Brazilian science and technology have achieved a significant position in the international arena in the last decades. The central agency for science and technology in Brazil is the Ministry of Science and Technology, which includes the CNPq and Finep.

This ministry also has direct supervision over the National Institute for Space Research (Instituto Nacional de Pesquisas Espaciais – INPE), the National Institute of Amazonian Research (Instituto Nacional de Pesquisas da Amazônia – INPA), and the National Institute of Technology (Instituto Nacional de Tecnologia – INT).

The ministry is also responsible for the Secretariat for Computer and Automation Policy (Secretaria de Política de Informática e Automação – SPIA), which is the successor of the SEI.

The Ministry of Science and Technology, which the Sarney government created in March 1985, was headed initially by a person associated with the nationalist ideologies of the past. Although the new minister was able to raise the budget for the science and technology sector, he remained isolated within the government and had no influence on policy making for the economy.

With the new ministry, the science and technology agencies increased in size but lost some of their former independence and flexibility, and they became more susceptible to patronage politics.

Most of the resources of the CNPq were channeled to fellowship programs that had no clear procedures for quality control and no mechanisms to make the fellows active in the country’s science and technology institutions.

New groups competed for resources and control of the country’s agencies of science, technology, and higher education. These groups included political parties, unionized university professors and employees, scientific societies, and special interest groups within the scientific and technological community.

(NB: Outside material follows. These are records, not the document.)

Lemma from_bytes_unsigned (bs : bytes) : from_bytes bs little false = le_value bs.
Proof. reflexivity. Qed.

Lemma to_bytes_u16 (v : Z) :
  0 <= v <= 65535 -> to_bytes v 2 little false = Ok (le_bytes 2 v).
Proof. intros H. apply (to_bytes_unsigned v 2). simpl. lia. Qed.

Lemma to_bytes_u8 (v : Z) :
  0 <= v <= 255 -> to_bytes v 1 little false = Ok (le_bytes 1 v).
Proof. intros H. apply (to_bytes_unsigned v 1). simpl. lia. Qed.

Lemma chr_ok (n : Z) : 0 <= n <= 1114111 -> chr n = Ok n.
Proof.
  intros H. unfold chr.
  destruct (Z.ltb_spec n 0); [lia|]. destruct (Z.ltb_spec 1114111 n); [lia|].
  reflexivity.
Qed.

Lemma utf8_encode_ascii (b : byte) :
  byte_to_Z b < 128 -> utf8_encode [byte_to_Z b] = Ok [b].
Proof.
  intros H. pose proof (byte_to_Z_range b) as R. simpl. unfold utf8_encode_char.
  destruct (Z.ltb_spec (byte_to_Z b) 0); [lia|].
  destruct (Z.ltb_spec 1114111 (byte_to_Z b)); [lia|].
  destruct (Z.ltb_spec (byte_to_Z b) 128); [|lia].
  simpl. rewrite byte_of_to_Z. reflexivity.
Qed.
(** * Rank finder and page audit funnel: a shallow embedding

    The Python sources [google_rank_finder.py] and [page_optimizer.py] drive a
    browser through Selenium.  Their functions are embedded here as programs of
    a state-and-exception monad over an explicit model of the browser session:
    the loaded document, a virtual clock, the random source, the trace of
    driver calls and the logging output. *)

From Stdlib Require Import ZArith NArith List String Ascii Bool Lia DecimalString.
Import ListNotations.
Open Scope Z_scope.

Set Warnings "-register-all".

(** ** Python strings *)

Module Py.

(** A Python 3 [str] is a sequence of Unicode code points. *)
Definition str := list N.

(** An ASCII literal as a [str]. *)
Definition U (s : string) : str := map N_of_ascii (list_ascii_of_string s).

(** [len(s)] *)
Definition len (s : str) : Z := Z.of_nat (List.length s).

(** Truth value of a string or of a list: non-empty. *)
Definition truthy {A : Type} (l : list A) : bool :=
  match l with [] => false | _ :: _ => true end.

Fixpoint startswith (p s : str) : bool :=
  match p, s with
  | [], _ => true
  | _ :: _, [] => false
  | c :: p', d :: s' => N.eqb c d && startswith p' s'
  end.

(** [needle in hay] on strings: [needle] occurs as a contiguous run. *)
Fixpoint contains (needle hay : str) : bool :=
  startswith needle hay
  || match hay with [] => false | _ :: hay' => contains needle hay' end.

(** [str.isspace] on one code point: the whitespace table of CPython. *)
Definition isspace (c : N) : bool :=
  ((9 <=? c) && (c <=? 13) || (28 <=? c) && (c <=? 32)
   || (c =? 133) || (c =? 160) || (c =? 5760)
   || (8192 <=? c) && (c <=? 8202)
   || (c =? 8232) || (c =? 8233) || (c =? 8239) || (c =? 8287)
   || (c =? 12288))%N.

Fixpoint lstrip (s : str) : str :=
  match s with
  | [] => []
  | c :: s' => if isspace c then lstrip s' else s
  end.

Definition rstrip (s : str) : str := rev (lstrip (rev s)).

(** [s.strip()] *)
Definition strip (s : str) : str := rstrip (lstrip s).

(** [s.split()]: the maximal runs of non-whitespace, in order.  [cur] holds
    the current run, reversed. *)
Fixpoint split_from (cur s : str) : list str :=
  match s with
  | [] => match cur with [] => [] | _ :: _ => [rev cur] end
  | c :: s' =>
      if isspace c
      then match cur with
           | [] => split_from [] s'
           | _ :: _ => rev cur :: split_from [] s'
           end
      else split_from (c :: cur) s'
  end.

Definition split (s : str) : list str := split_from [] s.

(** [s.replace(old, new)] for a one-character [old]. *)
Definition replace (old : N) (new s : str) : str :=
  flat_map (fun c => if N.eqb c old then new else [c]) s.

Section Digits.

(** [decimal c] is the value of [c] when it is a Unicode decimal digit: the
    characters the pattern [\d] matches and [int] reads. *)
Variable decimal : N -> option Z.

Definition isdecimal (c : N) : bool :=
  match decimal c with Some _ => true | None => false end.

Fixpoint take_digits (s : str) : str :=
  match s with
  | [] => []
  | c :: s' => if isdecimal c then c :: take_digits s' else []
  end.

(** [re.search(r'\d+', s)]: the leftmost maximal run of digits, which is
    [match.group(0)], or [None]. *)
Fixpoint re_search_digits (s : str) : option str :=
  match s with
  | [] => None
  | c :: s' => if isdecimal c then Some (take_digits s) else re_search_digits s'
  end.

(** [int(digits)] on a run of decimal digits. *)
Definition int (digits : str) : Z :=
  fold_left
    (fun acc c => 10 * acc + match decimal c with Some v => v | None => 0 end)
    digits 0.

End Digits.

(** The ASCII digits. *)
Definition ascii_decimal (c : N) : option Z :=
  if ((48 <=? c) && (c <=? 57))%N then Some (Z.of_N c - 48) else None.

(** [str(n)] for an integer. *)
Definition str_of_int (n : Z) : str := U (NilZero.string_of_int (Z.to_int n)).

End Py.

Abbreviation U := Py.U.

(** ** The browser session *)

Module Selenium.

(** Exceptions, all of them subclasses of Python's [Exception]. *)
Inductive exn : Type :=
| NoSuchElementException
| TimeoutException
| ElementClickInterceptedException
| StaleElementReferenceException
| WebDriverException
| ValueError
| OtherException (message : Py.str).

(** [str(e)], as it is interpolated in the log messages. *)
Definition str_of_exn (e : exn) : Py.str :=
  match e with
  | NoSuchElementException => U "NoSuchElementException"
  | TimeoutException => U "TimeoutException"
  | ElementClickInterceptedException => U "ElementClickInterceptedException"
  | StaleElementReferenceException => U "StaleElementReferenceException"
  | WebDriverException => U "WebDriverException"
  | ValueError => U "ValueError"
  | OtherException message => message
  end.

(** The outcome of a call: an exception raised, or a value returned. *)
Definition res (A : Type) : Type := (exn + A)%type.

(** A [WebElement] handle and the document it lives in.  What an element
    holds is read off the loaded document (text, attributes, descendants by
    CSS selector); interacting with it may raise and may load another
    document.  A document answers the driver's queries; [doc_find] depends on
    the clock, since a page changes while the script waits. *)
Inductive element : Type := mkElement {
  el_text : Py.str;
  el_attribute : Py.str -> option Py.str;
  el_find : Py.str -> list element;
  el_clear : res unit;
  el_send_keys : Py.str -> res (option document);
  el_click : res (option document)
}
with document : Type := mkDocument {
  doc_title : res Py.str;
  doc_url : Py.str;
  doc_find : Z -> Py.str -> res (list element)
}.

(** The calls made on the driver, as they are traced. *)
Inductive call : Type :=
| Get (url : Py.str)
| Title
| Find_element (selector : Py.str)
| Find_elements (selector : Py.str)
| Clear
| Send_keys (keys : Py.str)
| Execute_script (script : Py.str).

Inductive level : Type := INFO | WARNING | ERROR.

(** The state the script runs in.  [clock] counts milliseconds; [web] is what
    [driver.get] finds at a URL; [entropy] is the random source, of which
    [drawn] values have been used; [calls] traces the driver calls with the
    time of each; [log] is the output of [logging], [stdout] of [print];
    [alerts] lists the CAPTCHA alerts handed to the mailer. *)
Record world : Type := mkWorld {
  clock : Z;
  page : document;
  web : Py.str -> res document;
  entropy : nat -> Z;
  drawn : nat;
  calls : list (Z * call);
  log : list (level * Py.str);
  stdout : list Py.str;
  alerts : list Py.str
}.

The SBPC (Brazilian Society for Scientific Development) shed its image as a semi-autonomous association of scientists to become an active lobbyist for more public resources and the protection of national technology from international competition.

Technological research in Brazil is largely carried out in public universities and research institutes. But more than 73% of funding for basic research still comes from government sources.

Some of Brazil’s most notable technological hubs are the Oswaldo Cruz Institute, the Butantan Institute, the Air Force’s Aerospace Technical Center, the Brazilian Agricultural Research Corporation and the INPE.

The Brazilian Space Agency has the most advanced space program in Latin America, with significant capabilities in launch vehicles, launch sites and satellite manufacturing.

Uranium is enriched at the Resende Nuclear Fuel Factory to fuel the country’s energy demands and plans are underway to build the country’s first nuclear submarine.

Brazil is one of the three countries in Latin America with an operational Synchrotron Laboratory, a research facility on physics, chemistry, material science and life sciences.